Office Hours: 2-4pm Tuesdays, 369 Social Sciences                                                          Tuesdays 9-10:20am, Thursdays, 10-11:20am.

tkousser@ucsd.edu, 534-3239                                                                                            Computer Labs, Most Tuesdays, 10:30-noon

                       

Where to Find the Readings

I’ve assigned a number of different treatments of each subject in the hope that you will find the one that works best for you, and know where to find the others.  So you should not think of it all as required reading, and you certainly will not be quizzed on it, but you should probably try to put your eyes on all of it at some point. 

William H. Greene’s Econometric Analysis is the standard reference for economists and political scientists, and the fifth edition is available at the bookstore.  It is expensive, but worth it.  If you already own an earlier edition, let me know which one, and I’ll try to translate the assignments.  Michigan Press’ reprint of Gary King’s Unifying Political Methodology is also available at the bookstore, and should be identical to the original Cambridge version.

Applied articles are available for download through JSTOR, and I’ll post the ones that are not.

We will use Stata 8.0 in class and in the problem sets.
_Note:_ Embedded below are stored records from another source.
(** * Client data-access layer of the chat application

    A shallow embedding of [src/lib/api.ts] (request queue, retry helper,
    API facade) and of the chat store ([src/store/chatStore]), with the
    properties of the specification stated over it.

    Conventions.
    - An [async] function is a computation in the monad [M]: it threads the
      [World] (clock, backend tables, cache, trace of external calls) and
      ends either with a value or with a thrown value.
    - The store actions are cut at their [await] points: the code between
      two awaits runs atomically on the single-threaded event loop, so each
      piece is a pure function on [ChatState].
    - [performanceMonitor] timers only record durations and are left out. *)

From Stdlib Require Import ZArith NArith QArith Qround Lqa List String Lia Bool.
From Stdlib Require Floats.PrimFloat.
From stdpp Require Import base option list strings gmap pretty sorting.
Import ListNotations.

Local Open Scope string_scope.
Local Open Scope nat_scope.
Local Open Scope list_scope.

(** ** Data model ([src/types/index.ts]) *)

Inductive Role := user | assistant.

(** [created_at] is an ISO-8601 string in the source, ordered by the
    database as a timestamp; it is kept here as the number of milliseconds
    since the epoch.  The optional [metadata] is never read by the modelled
    code. *)
Record Message := mkMessage {
  m_id : string;
  m_conversation_id : string;
  m_content : string;
  m_role : Role;
  m_created_at : N
}.

Record Conversation := mkConversation {
  c_id : string;
  c_user_id : string;
  c_title : string;
  c_created_at : N;
  c_updated_at : N
}.

Record ApiResponse (T : Type) := mkApiResponse {
  data : T;
  error : option string;
  success : bool
}.
Arguments mkApiResponse {T} _ _ _.
Arguments data {T} _.
Arguments error {T} _.
Arguments success {T} _.

Global Instance Role_eq_dec : EqDecision Role.
Proof. solve_decision. Defined.

Global Instance Message_eq_dec : EqDecision Message.
Proof. solve_decision. Defined.

Global Instance Conversation_eq_dec : EqDecision Conversation.
Proof. solve_decision. Defined.

(** ** Thrown values

    JavaScript can throw anything; the facade only asks whether the value
    is an [Error] ([error instanceof Error ? error.message : fallback]). *)
Inductive thrown :=
  | ErrorObj (message : string)
  | NonError (payload : string).

Definition error_message (e : thrown) (fallback : string) : string :=
  match e with
  | ErrorObj msg => msg
  | NonError _ => fallback
  end.

(** ** TTL cache *)

Inductive CacheValue :=
  | VConversations (l : list Conversation)
  | VMessages (l : list Message).

Record CacheEntry := mkCacheEntry {
  ce_value : CacheValue;
  ce_expiry : N
}.

(** The two key builders of [cacheKeys] (declared in [lib/cache.ts], which
    is not among the sources); they are taken as parameters. *)
Record CacheKeys := mkCacheKeys {
  ck_conversations : string -> string;
  ck_messages : string -> string
}.

(** Modelled from the spec: [cache.set] of [lib/cache.ts], which is not
    among the sources (section 4.1: "set(key, value, ttl) stores a value
    with an absolute expiry = now + ttl"). *)
Definition cache_set_at (now : N) (key : string) (v : CacheValue) (ttl : N)
    (c : gmap string CacheEntry) : gmap string CacheEntry :=
  <[ key := mkCacheEntry v (now + ttl)%N ]> c.

(** Modelled from the spec: [cache.get] of [lib/cache.ts] (section 4.1:
    "get(key) returns the value if present and not expired, else signals a
    miss"; section 3: "a read after expiry is treated as a miss"). *)
Definition cache_get_at (now : N) (key : string)
    (c : gmap string CacheEntry) : option CacheValue :=
  match c !! key with
  | Some e => if (now <=? ce_expiry e)%N then Some (ce_value e) else None
  | None => None
  end.

(** Modelled from the spec: [cache.delete] of [lib/cache.ts] (section 4.1:
    "delete(key) removes an entry unconditionally"). *)
Definition cache_delete_at (key : string)
    (c : gmap string CacheEntry) : gmap string CacheEntry :=
  delete key c.

(** ** The world an asynchronous call runs in

    The clock moves when the completion endpoint is awaited, when the
    retry helper sleeps, and between calls ([tick]); a request to the data
    service is answered at once. *)

(** Calls that leave the client, in the order they are issued. *)
Inductive Event :=
  | EvAuthGetUser
  | EvQueueAdd
  | EvSelectConversations (user_id : string)
  | EvInsertConversation (user_id title : string)
  | EvSelectMessages (conversation_id : string) (offset limit : nat)
  | EvInsertMessage (conversation_id content : string) (role : Role)
  | EvUpdateConversation (conversation_id : string)
  | EvFetchCompletion (conversation_id content : string)
  | EvSleep (delay : Q).

(** What the data service does with the next request: it serves it,
    answers [{data: null, error}], or the request promise rejects. *)
Inductive DbOutcome :=
  | Served
  | ReplyError (e : thrown)
  | Rejected (e : thrown).

(** What the completion endpoint does with the next request. *)
Inductive HttpBody :=
  | BadJson (e : thrown)
  | JsonReply (response : string).

Inductive FetchResult :=
  | NetworkFailure (e : thrown)
  | HttpResponse (status : N) (body : HttpBody).

Record Completion := mkCompletion {
  cp_elapsed : N;
  cp_result : FetchResult
}.

Record World := mkWorld {
  w_now : N;                               (* Date.now() *)
  w_session : option string;               (* id of the signed-in user *)
  w_conversations : list Conversation;     (* table conversations *)
  w_messages : list Message;               (* table messages *)
  w_next_id : N;                           (* server-side id generator *)
  w_cache : gmap string CacheEntry;        (* the cache singleton *)
  w_db_script : list DbOutcome;            (* fate of the next data calls *)
  w_ai_script : list Completion;           (* fate of the next completions *)
  w_random : list Q;                       (* next values of Math.random() *)
  w_deferred : list (string * N);          (* un-awaited timestamp updates *)
  w_log : list Event
}.

Definition set_now (t : N) (w : World) : World :=
  mkWorld t (w_session w) (w_conversations w) (w_messages w) (w_next_id w)
    (w_cache w) (w_db_script w) (w_ai_script w) (w_random w) (w_deferred w)
    (w_log w).

Definition set_session (u : option string) (w : World) : World :=
  mkWorld (w_now w) u (w_conversations w) (w_messages w) (w_next_id w)
    (w_cache w) (w_db_script w) (w_ai_script w) (w_random w) (w_deferred w)
    (w_log w).

Definition set_conversations (cs : list Conversation) (w : World) : World :=
  mkWorld (w_now w) (w_session w) cs (w_messages w) (w_next_id w)
    (w_cache w) (w_db_script w) (w_ai_script w) (w_random w) (w_deferred w)
    (w_log w).

Definition set_messages (ms : list Message) (w : World) : World :=
  mkWorld (w_now w) (w_session w) (w_conversations w) ms (w_next_id w)
    (w_cache w) (w_db_script w) (w_ai_script w) (w_random w) (w_deferred w)
    (w_log w).

Definition set_next_id (n : N) (w : World) : World :=
  mkWorld (w_now w) (w_session w) (w_conversations w) (w_messages w) n
    (w_cache w) (w_db_script w) (w_ai_script w) (w_random w) (w_deferred w)
    (w_log w).

Definition set_cache (c : gmap string CacheEntry) (w : World) : World :=
  mkWorld (w_now w) (w_session w) (w_conversations w) (w_messages w)
    (w_next_id w) c (w_db_script w) (w_ai_script w) (w_random w)
    (w_deferred w) (w_log w).

Definition set_db_script (l : list DbOutcome) (w : World) : World :=
  mkWorld (w_now w) (w_session w) (w_conversations w) (w_messages w)
    (w_next_id w) (w_cache w) l (w_ai_script w) (w_random w) (w_deferred w)
    (w_log w).

Definition set_ai_script (l : list Completion) (w : World) : World :=
  mkWorld (w_now w) (w_session w) (w_conversations w) (w_messages w)
    (w_next_id w) (w_cache w) (w_db_script w) l (w_random w) (w_deferred w)
    (w_log w).

Definition set_random (l : list Q) (w : World) : World :=
  mkWorld (w_now w) (w_session w) (w_conversations w) (w_messages w)
    (w_next_id w) (w_cache w) (w_db_script w) (w_ai_script w) l
    (w_deferred w) (w_log w).

Definition set_deferred (l : list (string * N)) (w : World) : World :=
  mkWorld (w_now w) (w_session w) (w_conversations w) (w_messages w)
    (w_next_id w) (w_cache w) (w_db_script w) (w_ai_script w) (w_random w)
    l (w_log w).

Definition set_log (l : list Event) (w : World) : World :=
  mkWorld (w_now w) (w_session w) (w_conversations w) (w_messages w)
    (w_next_id w) (w_cache w) (w_db_script w) (w_ai_script w) (w_random w)
    (w_deferred w) l.

(** ** The monad of asynchronous computations *)

Inductive outcome (A : Type) :=
  | Ok (a : A)
  | Throw (e : thrown).
Arguments Ok {A} _.
Arguments Throw {A} _.

Definition M (A : Type) : Type := World -> outcome A * World.

Global Instance M_ret : MRet M := fun A a w => (Ok a, w).

Global Instance M_bind : MBind M := fun A B f m w =>
  match m w with
  | (Ok a, w') => f a w'
  | (Throw e, w') => (Throw e, w')
  end.

Definition throw {A : Type} (e : thrown) : M A := fun w => (Throw e, w).

(** [try { body } catch (e) { handler e }] *)
Definition try_catch {A : Type} (body : M A) (handler : thrown -> M A) : M A :=
  fun w =>
    match body w with
    | (Ok a, w') => (Ok a, w')
    | (Throw e, w') => handler e w'
    end.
The course webpage, located at http://weber.ucsd.edu/~tkousser/PS271b.htm, will contain information such as my lecture notes, special guest star (mostly Neal Beck) lecture notes, links to STATA user guides, and other hopefully helpful information.

 

Course Assignments

60% from four problem sets that mix a little math and substance with a lot of data

    Poli 271b Problem Set 1   Recall Exit Poll

    Zipped Edited Foreign Data

    Poli 271b Problem Set 2 Fall 2004

    Girlie Men   new rules and innovation dataset

    legislative leadership, duration format   leaderbeck

    Poli 271b Problem Set 3 Fall 2004

    Civil War Duration Dataset

    1987 Assembly Votes

    Monetary7.0   Poli271Medicaid7.0

    Congress Time Series

   

40% for a 10-15 page analysis of whatever data you have.  It is due Friday, Dec. 10th.

           

            The goal of this course is to make you sophisticated shoppers in the mall of quantitative methods.  You may not be able to sew your own clothes or recite every ingredient of a hotdog-on-a-stick, and we’ll stay away from most of today’s fads, but you should become intelligent consumers who are familiar with a broad range of approaches and models and know how to buy the one that is perfect for you.  We’ll talk about why the old hand me down of OLS might not fit your data anymore.  Then the emphasis will be on matching substantive questions to appropriate methods, and trying a few on for size.  I will expose you to some of the mathematical ideas and notations that drive different approaches, but I’ll focus on training you as researchers rather than econometricians. 

 

            I will assume that your math skills are as rusty as mine, but that you are willing to sharpen them.  The first part of the course, the survey of maximum likelihood models, builds on some basics of probability theory and uses high school-level calculus.  The second part will involve learning the basics of linear algebra, which I’ll teach you.  None of the math here should be a barrier to entry, so please let know at any point if it becomes an obstacle.  If you have taken 204b, you should be sufficiently prepared.    

 

            My goal is to alternate lectures that introduce a new method with ones that apply the method, using real data and Stata.  The balance may not remain perfect, but each set of lectures will attempt to answer the following questions:  How does the structure of this dataset differ from classical regression assumptions?  What kinds of substantive issues would lead to this sort of data generating process? How can we determine what’s going on with our data?  What is the theory behind an alternative approach?  How can we implement the alternative approach?  What is the clearest and most informative way to interpret and present our results?

 

Course Outline

 

Part I. More Maximum Likelihood

           

Thursday, September 23rd. Course Introduction and Stretching of Math Muscles.         

Tuesday, September 28th

i.                    Unifying Political Methodology. Read Chapters 1 and 2.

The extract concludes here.